特に、絢は強くなって一緒にいたいと思っていたが、今のままでは足手まといだと理解してさらに落ち込む。
「殺しは……わからないけど、そんなに強くなっているのは嫉妬しちゃうな……」
「……うん」
絢は輪廻にではなく、一緒にいるテミアと、新たに加わったエルフのシエルに嫉妬していた。二人は輪廻に実力を認められて、一緒にいると思い、嫉妬の炎が大きくなる。
「というわけで、輪廻の後を追い掛けるのは止めとけ。覚悟がない奴が追い掛けても無駄死するだけで、輪廻達は充分強いし、連れ戻す理由がなくなっただろ?」
そう、旅は危険だから連れ戻そうと旅に出ているのだ。だが、蓋を開けて見れば、輪廻達は短い間で、Bランクになっており、2000体の魔物相手に無傷で勝っているのだ。

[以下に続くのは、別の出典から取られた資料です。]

(** X6. Each call of [initialize()] waits one warm-up and calls the backing
    index's [initialize()] once, again on every later call: after any
    sequence of operations the history holds as many warm-ups and as many
    backing initializations as there were calls, no more starts of the
    synchronization than that, no more flag writes than starts, and no more
    delegations than requests served. *)
Theorem one_warm_up_per_call (ops : list Operation) (w : W) :
  let h := history (perform_all ops (constructor w)) in
  count is_sleep h = initialize_calls ops /\
  count is_backing_initialize h = initialize_calls ops /\
  (count is_start_synchronization h <= initialize_calls ops)%nat /\
  (count is_flag_write h <= count is_start_synchronization h)%nat /\
  (count is_delegation h + initialize_calls ops <= length ops)%nat.
Proof.
  cbv zeta.
  assert (Hgen : forall ops s,
    let h := history s in
    let h' := history (perform_all ops s) in
    count is_sleep h' = (count is_sleep h + initialize_calls ops)%nat /\
    count is_backing_initialize h' =
      (count is_backing_initialize h + initialize_calls ops)%nat /\
    (count is_start_synchronization h' - count is_start_synchronization h
       <= initialize_calls ops)%nat /\
    (count is_start_synchronization h <= count is_start_synchronization h')%nat /\
    (count is_flag_write h' + count is_start_synchronization h
       <= count is_flag_write h + count is_start_synchronization h')%nat /\
    (count is_delegation h' + initialize_calls ops
       <= count is_delegation h + length ops)%nat).
  { clear ops w. intros ops. induction ops as [| op ops IH]; intros s; cbv zeta.
    - cbn. repeat split; lia.
    - cbn [perform_all fold_left]. specialize (IH (perform op s)). cbv zeta in IH.
      fold (perform_all ops (perform op s)).
      destruct IH as [IH1 [IH2 [IH3 [IH4 [IH5 IH6]]]]].
      assert (Hlen : length (op :: ops) = S (length ops)) by reflexivity.
      destruct op as [| req]; cbn [perform] in *.
      + unfold initialize_calls in *. cbn [filter is_call_initialize length].
        revert IH1 IH2 IH3 IH4 IH5 IH6.
        by_run s; rewrite !count_app; cbn; intros; repeat split; lia.
      + unfold initialize_calls in *. cbn [filter is_call_initialize].
        revert IH1 IH2 IH3 IH4 IH5 IH6.
        destruct (handle_cases s req) as [Hsame | [Hready [a Hrun]]].
        * rewrite Hsame. intros; repeat split; lia.
        * rewrite Hrun. cbn [history]. rewrite !count_app. cbn.
          intros; repeat split; lia. }
  specialize (Hgen ops (constructor w)). cbv zeta in Hgen. cbn in Hgen.
  destruct Hgen as [H1 [H2 [H3 [H4 [H5 H6]]]]].
  repeat split; lia.
Qed.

それは理解している。だが、絢はそれだけで輪廻を追い掛けて旅に出たわけでもない。
「……い、嫌よ! 私は輪廻君と一緒にいたいから追い掛けるの!!」
絢はハッキリと答える。
「強くなって、輪廻君と肩を並べたいの!!」
「ほぅ、輪廻は殺人を経験している。それでも追い掛けると?」
「正直に言って、私には人を殺す覚悟は……わかりません。だけど、このまま何もしないのは嫌なのっ!!」
「ふむ……」
絢の覚悟を感じ取ったのか、英二と晴海も動く。
「……僕も弱いままでいたくない」
「私は絢を助けると決めているし、私だけが抜けるのは無しよ」
「ハハッ! 俺は輪廻が殺しを経験していようが、どうでもいいことだ。いつか、俺も殺しを経験することになるんだし、輪廻と一緒の方が面白そうだから、追い掛けるぜ!!」
4人の話を聞き、ゲイルはダガンに頼み込む。
「お願いがあります。元SSランクだったダガンに鍛えて欲しい」
「え、ダガンさんは元SSランクなのか!?」
「そうだ。引退してから、実力は少し下がっているが、まだ若い奴らには負けん! で、鍛えさせたければ、『奈落の穴』で地下40階を越えたら言ってこい」
まず、地下40階を越えられる程度の潜在能力があるか見たい。あまり強くなれないなら、育てても無駄だと考えているからだ。